EGEE-WLCG ops
*******************
From last week:
- Revisited questions about the availability calculation (e.g. Would it be possible to implement mechanisms for automatic removal of periods in which sites failed due to some monitoring-related problems).
- gLite3.1 Update16 was released to production today
The update contains:
* A new index on the attribute GlueServiceEndpoint, used by lcg-utils
* UI: Bug fixes to jdl API (bulk submission) and gfal clients
* dcache SE: Glue 1.3 clean ups and bug fixes
* DPM SE: version 1.6.7 (32-bit and 64-bit) fixing various configuration bugs; introducing new front-ends for Xroot and HTTP/HTTPS; upgrading the version of gSOAP from 2.6.2 -> 2.7.6b
* GFAL version 1.10.8-1: creation of subdirectories with lcg-utils
* lcgCE: bug fixing
- From France "A lesson learnt from CCRC08 is that some VOs don''t mind the status published by a CE queue, so that they can wrongly submit on queue with a non-Production status."
- Detailed report from CMS on: Data certification, T0 status and reprocessing; Re-processing (jobs take too long at FNAL due to a dCache issue); MC production (for details see http://khomich.web.cern.ch/khomich/csa07Signal.html); Data Transfers and Integrity, DDT-2/LT status (55/56 T[01]-T1 crosslinks (only ASGC->RAL is missing).
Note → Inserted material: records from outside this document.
Lemma not_after_end_in_day (day x eh em : Z) :
  0 <= x < 1440 -> 0 <= em < 60 ->
  not_after_end (day * msPerDay + x * msPerMinute) (Some eh) (Some em) = (x <=? eh * 60 + em).
Proof.
  intros Hx Hem. destruct (utc_fields_of_minutes day x Hx) as (_ & Hh & Hm).
  unfold not_after_end, js_lt, js_le, js_eq. rewrite Hh, Hm. apply lex_le_minutes; lia.
Qed.

Lemma advance_in_day (day x d : Z) :
  setUTCMinutes (day * msPerDay + x * msPerMinute)
                (getUTCMinutes (day * msPerDay + x * msPerMinute) + d)
  = day * msPerDay + (x + d) * msPerMinute.
Proof. rewrite setUTCMinutes_advance. lia. Qed.

Lemma slot_count_step (x E d : Z) :
  0 < d -> x + d <= E -> slot_count x E d = S (slot_count (x + d) E d).
Proof.
  intros Hd Hle. unfold slot_count.
  replace (E - x) with ((E - (x + d)) + 1 * d) by lia.
  rewrite Z.div_add by lia.
  assert (0 <= (E - (x + d)) / d) by (apply Z.div_pos; lia).
  rewrite Z2Nat.inj_add by lia. simpl. lia.
Qed.

Lemma slot_count_zero (x E d : Z) : 0 < d -> E < x + d -> slot_count x E d = O.
Proof.
  intros Hd Hlt. unfold slot_count.
  assert ((E - x) / d <= 0).
  { apply Z.lt_succ_r, Z.div_lt_upper_bound; lia. }
  lia.
Qed.

#[export] Hint Rewrite before_end_in_day not_after_end_in_day using lia : sched_rw.
#[export] Hint Rewrite advance_in_day : sched_rw.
Documentation associated with activities is improving - e.g. https://twiki.cern.ch/twiki/bin/view/CMS/DDTLinkExercising.
From this week:
- Glite 3.1.0 PPS Update 21 was released to PPS last Friday. No major issues found so far. Update contains:
* new VOMS-Admin server (2.0.13-1) and client (2.0.6-1): (Added ACL support to command-line client; 9 bugs fixed. Find yours in https://savannah.cern.ch/patch/index.php?1629)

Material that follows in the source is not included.